Lemma agrees_finished st fs c fc r : agrees st fs -> the_kind fc = lazy_task -> stands fc = Done -> promise_result fc = Some r ->
  agrees (<[c := Finished r]> st) (<[c := fc]> fs).
Proof.
  intros H Hk Hs Hr h m Hm. destruct (decide (c = h)) as [<-|Hn].
  - rewrite lookup_insert_eq in Hm. injection Hm as <-. exists fc. by rewrite lookup_insert_eq.
  - rewrite lookup_insert_ne in Hm by done. rewrite lookup_insert_ne by done. by apply H.
Qed.

(** Awaiting a task that is finished, and the transfer to one that was not
    called yet. *)
Lemma ready_step st fs h f b c k r : code b = CoAwait (Some c) k -> agrees st fs -> fs !! h = Some f -> st !! c = Some (Finished r) ->
  coroutine_step fs h b = Some (fs, Run h (k r)).
Proof.
  intros Hb Ha Hf Hc. destruct (Ha c _ Hc) as (fc & Ec & _ & Hd & Hr). unfold coroutine_step. rewrite Hf, Hb. cbn [mbind option_bind await_ready await_resume].
  rewrite Ec. cbn [mbind option_bind]. unfold done. rewrite Hd. by rewrite Hr.
Qed.
Lemma call_step fs h f b0 c fc k b : code b0 = CoAwait (Some c) k -> fs !! h = Some f -> fs !! c = Some fc -> c <> h ->
  the_kind fc = lazy_task -> stands fc = Initial b -> coroutine_step fs h b0 =
  Some (<[c := set_status Running (set_continuation h fc)]> (<[c := set_continuation h fc]> (<[h := set_status (Awaiting c k false) f]> fs)), Run c b).
Proof.
  intros Hb Hf Ec Hne Hkc Hi. unfold coroutine_step. rewrite Hf, Hb. cbn [mbind option_bind await_ready]. rewrite Ec. cbn [mbind option_bind].
  unfold done. rewrite Hi. cbn [mbind option_bind]. rewrite Hkc. unfold task_await_suspend, resume.
  rewrite (lookup_insert_ne fs h c), Ec by done. cbn [mbind option_bind]. rewrite lookup_insert_eq.
  cbn [mbind option_bind]. cbn [stands set_continuation]. by rewrite Hi.
Qed.
(** A coroutine that ends: the root, or one that was awaited. *)
Lemma root_ends fs root b r st : ends b r -> agrees st fs -> chain fs root root [] -> st !! root = None -> at_end r st <> Wrong ->
  exists fs', coroutine_step fs root b = Some (fs', Returned) /\ at_end r st = Ends st /\ agrees st fs' /\ fs' !! root = None.
Proof.
  intros Hb Ha Hch Hr Hw. inversion Hch as [f Hf Hk|]; subst. destruct f as [kd s0 m0 w0]. cbn in Hk. subst kd. unfold coroutine_step.
  rewrite Hf, Hb. cbn [mbind option_bind].
  assert (Hd : forall f', agrees st (delete root (<[root := f']> fs)) /\ delete root (<[root := f']> fs) !! root = None).
  { intros f'. split; [|apply lookup_delete_eq]. intros g m Hg. assert (root <> g) by congruence.
    rewrite lookup_delete_ne, lookup_insert_ne by done. by apply Ha. }
  unfold root_kind in *. destruct r as [v|e]; unfold at_end in *.
  - destruct swallows; (eexists; split; [reflexivity | split; [done | apply Hd]]).
  - destruct swallows; [|done]. cbn. eexists. split; [reflexivity | split; [done | apply Hd]].
Qed.
Lemma task_ends fs root h b r st w K : ends b r -> agrees st fs -> chain fs root h (w :: K) -> NoDup (active root (w :: K)) ->
  (forall g, g ∈ active root (w :: K) -> st !! g = None) ->
  exists c' p', coroutine_step fs h b = Some c' /\ return_to r st (call_of <$> w :: K) = inl p' /\ does root c' p'.
Proof.
  intros Hb Ha Hch Hnd Hact. inversion Hch as [|c h' k tmp K' fc fh Hc Hkc Hw Hh Hs Hch']; subst. cbn in Hnd. apply NoDup_cons in Hnd as [Hn Hnd].
  change (h ∉ active root K) in Hn. destruct (chain_head _ _ _ _ Hch') as [K1 EK].
  assert (Hne : h <> h') by (intros ->; apply Hn; rewrite EK; by left).
  assert (Hst : st !! h = None) by (apply Hact; by left).
  destruct (finish_transfers fs b h h' fc fh k tmp r Hb Hc Hh Hne Hkc Hw Hs) as (fc' & E1 & Hk' & Hs' & Hr').
  eexists _, _. split; [exact E1|]. split; [reflexivity|].
  assert (Hno : forall g, g ∈ active root K -> (if tmp then st else <[h := Finished r]> st) !! g = None).
  { intros g Hg. destruct tmp; [apply Hact; by right|]. rewrite lookup_insert_ne by (intros ->; done). apply Hact. by right. }
  eexists _, h', _, (if tmp then st else <[h := Finished r]> st), K. split; [reflexivity|]. split_and!; [| | done | done | by destruct tmp].
  - apply agrees_other; [|apply Hno; rewrite EK; by left].
    destruct tmp; [apply agrees_destroy; [by apply agrees_other | done] | by apply agrees_finished].
  - eapply (chain_top fs); [done | done | exact Hh | apply lookup_insert_eq | done | done |].
    intros g Hg Hgn. rewrite lookup_insert_ne by done.
    destruct tmp; [rewrite lookup_delete_ne by (intros ->; done)|]; by rewrite lookup_insert_ne by (intros ->; done).
Qed.

(** A transfer to a task: one that is awaited by name for the first time, or a
    temporary. *)
Lemma call_does fs root h f b st K c k b0 : code b = CoAwait (Some c) k -> fs !! h = Some f -> agrees st fs -> chain fs root h K ->
  NoDup (active root K) -> (forall g, g ∈ active root K -> st !! g = None) -> st !! h = None -> st !! c = Some (Unstarted b0) ->
  exists c', coroutine_step fs h b = Some c' /\ does root c' (mk_program b0 (delete c st) (mk_call (Some c) k :: (call_of <$> K))).
Proof.
  intros Hb Hf Ha Hch Hnd Hact Hh Hc. destruct (Ha c _ Hc) as (fc & Efc & Hkc & Hi & _).
  assert (Hne : c <> h) by congruence. eexists. split; [by eapply call_step|].
  eexists _, c, b0, (delete c st), (mk_waiting c k false :: K). split; [reflexivity|].
  assert (Hcn : c ∉ active root K) by (intros Hin; specialize (Hact c Hin); congruence).
  split_and!; [| | by apply NoDup_cons | | done].
  - apply agrees_other; [|apply lookup_delete_eq]. apply agrees_other; [|apply lookup_delete_eq].
    apply agrees_other; [by apply agrees_delete | by rewrite lookup_delete_ne].
  - eapply chain_cons; [apply lookup_insert_eq | done | done | by rewrite !lookup_insert_ne, lookup_insert_eq by done | done |].
    eapply (chain_top fs); [done | done | exact Hf | by rewrite !lookup_insert_ne, lookup_insert_eq by done | done | done |].
    intros g Hg Hgn. by rewrite !lookup_insert_ne by (intros ->; done).
  - intros g [->|Hg]%elem_of_cons; [apply lookup_delete_eq | apply lookup_delete_None; right; by apply Hact].
Qed.
Lemma new_does fs root h f b0 st K k b : code b0 = CoAwaitNew b k -> fs !! h = Some f -> agrees st fs -> chain fs root h K ->
  NoDup (active root K) -> (forall g, g ∈ active root K -> st !! g = None) -> st !! h = None ->
  exists c', coroutine_step fs h b0 = Some c' /\ does root c' (mk_program b st (mk_call None k :: (call_of <$> K))).
Proof.
  intros Hb Hf Ha Hch Hnd Hact Hh. destruct (fresh_handle st fs Ha) as [Hfc Hc]. remember (fresh (dom fs)) as c eqn:Ec.
  assert (Hne : c <> h) by congruence. eexists. split; [by eapply new_step|].
  eexists _, c, b, st, (mk_waiting c k true :: K). split; [reflexivity|].
  assert (Hcn : c ∉ active root K) by (intros Hin; destruct (chain_active _ _ _ _ c Hch Hin); congruence).
  split_and!; [by repeat apply agrees_other | | by apply NoDup_cons | | done].
  - eapply chain_cons; [apply lookup_insert_eq | done | done | by rewrite !lookup_insert_ne, lookup_insert_eq by done | done |].
    eapply (chain_top fs); [done | done | exact Hf | by rewrite !lookup_insert_ne, lookup_insert_eq by done | done | done |].
    intros g Hg Hgn. by rewrite !lookup_insert_ne by (intros ->; done).
  - intros g [->|Hg]%elem_of_cons; [done | by apply Hact].
Qed.

(** One step of the running coroutine is one step of the program. *)
Definition ended (root : handle) (st : tasks) (c : config V E B) : Prop := exists fs, c = (fs, Returned) /\ agrees st fs /\ fs !! root = None.
Definition asks_like (root : handle) fs (h : handle) (q : question E) (go_on : answer E -> program) : Prop :=
  forall a, exists c', complete fs h a = Some (q, c') /\ does root c' (go_on a).
Lemma does_step root fs h b p : does root (fs, Run h b) p -> match program_step p with
  | inl p' => exists c', coroutine_step fs h b = Some c' /\ does root c' p' /\ calls_of b = calls_of (at_ p) /\
      match code b with CoSuspend _ _ => False | _ => True end
  | inr (Ends st) => exists c', coroutine_step fs h b = Some c' /\ ended root st c' /\ calls_of b = [] /\
      match code b with CoSuspend _ _ => False | _ => True end
  | inr (Asks q go_on) => exists fs' k, coroutine_step fs h b = Some (fs', Returned) /\ code b = CoSuspend q k /\ asks_like root fs' h q go_on
  | inr Wrong => True
  | inr (StillRuns _) => False
  end.
Proof.
  intros (fs0 & h0 & b0 & st & K & Ec & Ha & Hch & Hnd & Hact & ->). injection Ec as <- <- <-.
  destruct (chain_head _ _ _ _ Hch) as [K1 EK]. destruct (chain_frame _ _ _ _ Hch) as [f Hf].
  assert (Hh : st !! h = None) by (apply Hact; rewrite EK; by left).
  assert (Hgo : forall b' c', c' = (fs, Run h b') -> does root c' (mk_program b' st (call_of <$> K))) by (intros b' c' ->; by exists fs, h, b', st, K).
  assert (Hend : forall r, ends b r -> match return_to r st (call_of <$> K) with
    | inl p' => exists c', coroutine_step fs h b = Some c' /\ does root c' p'
    | inr (Ends st) => exists c', coroutine_step fs h b = Some c' /\ ended root st c'
    | inr Wrong => True | _ => False end).
  { intros r Hr. destruct K as [|w K].
    - inversion Hch; subst. cbn. assert (Hw : at_end r st = Wrong \/ at_end r st <> Wrong) by (unfold at_end; destruct r, swallows; auto).
      destruct Hw as [->|Hw]; [done|]. destruct (root_ends fs h b r st Hr Ha Hch Hh Hw) as (fs' & E1 & -> & A1 & A2).
      eexists. split; [exact E1|]. by exists fs'.
    - destruct (task_ends fs root h b r st w K Hr Ha Hch Hnd Hact) as (c' & p' & E1 & -> & A1). by exists c'. }
  unfold program_step. cbn [at_ tasks_ stack]. unfold calls_of. destruct (code b) as [v|e|t k|b1 k|q k|x b1] eqn:Hb.
  - specialize (Hend (inl v) Hb). destruct (return_to _ _ _) as [p'|[| | |]]; try done; destruct Hend as (c' & E1 & H); by exists c'.
  - specialize (Hend (inr e) Hb). destruct (return_to _ _ _) as [p'|[| | |]]; try done; destruct Hend as (c' & E1 & H); by exists c'.
  - destruct t as [c|]; [destruct (st !! c) as [[b0|r]|] eqn:Hc; [| |done]|].
    + destruct (call_does fs root h f b st K c k b0 Hb Hf Ha Hch Hnd Hact Hh Hc) as (c' & E1 & Hd). by exists c'.
    + exists (fs, Run h (k r)). split_and!; [by eapply ready_step | by apply Hgo | done | done].
    + exists (fs, Run h (k (inr broken_promise))). split_and!; [unfold coroutine_step; by rewrite Hf, Hb | by apply Hgo | done | done].
  - destruct (new_does fs root h f b st K k b1 Hb Hf Ha Hch Hnd Hact Hh) as (c' & E1 & Hd). by exists c'.
  - eexists _, k. split; [unfold coroutine_step; rewrite Hf, Hb; reflexivity|]. split; [done|].
    intros a. unfold complete. rewrite lookup_insert_eq. cbn [mbind option_bind set_status stands]. eexists. split; [reflexivity|].
    eexists _, h, (k a), st, K. split; [reflexivity|]. split_and!; [| | done | done | done].
    + apply agrees_other; [by apply agrees_other | done].
    + eapply (chain_top fs); [done | done | exact Hf | apply lookup_insert_eq | done | done |].
      intros g Hg Hgn. by rewrite !lookup_insert_ne by (intros ->; done).
  - exists (fs, Run h b1). split_and!; [unfold coroutine_step; by rewrite Hf, Hb | by apply Hgo | done | done].
Qed.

======

TASK DIRECTIONS:
When the line with "exists fs', coroutine_step" is reached in the data above, start copying there, and copy each line exactly until the line with "unfold root_kind in" has been copied; copy nothing else.

RESPONSE FOR THIS EXERCISE:
  exists fs', coroutine_step fs root b = Some (fs', Returned) /\ at_end r st = Ends st /\ agrees st fs' /\ fs' !! root = None.
Proof.
  intros Hb Ha Hch Hr Hw. inversion Hch as [f Hf Hk|]; subst. destruct f as [kd s0 m0 w0]. cbn in Hk. subst kd. unfold coroutine_step.
  rewrite Hf, Hb. cbn [mbind option_bind].
  assert (Hd : forall f', agrees st (delete root (<[root := f']> fs)) /\ delete root (<[root := f']> fs) !! root = None).
  { intros f'. split; [|apply lookup_delete_eq]. intros g m Hg. assert (root <> g) by congruence.
    rewrite lookup_delete_ne, lookup_insert_ne by done. by apply Ha. }
  unfold root_kind in *. destruct r as [v|e]; unfold at_end in *.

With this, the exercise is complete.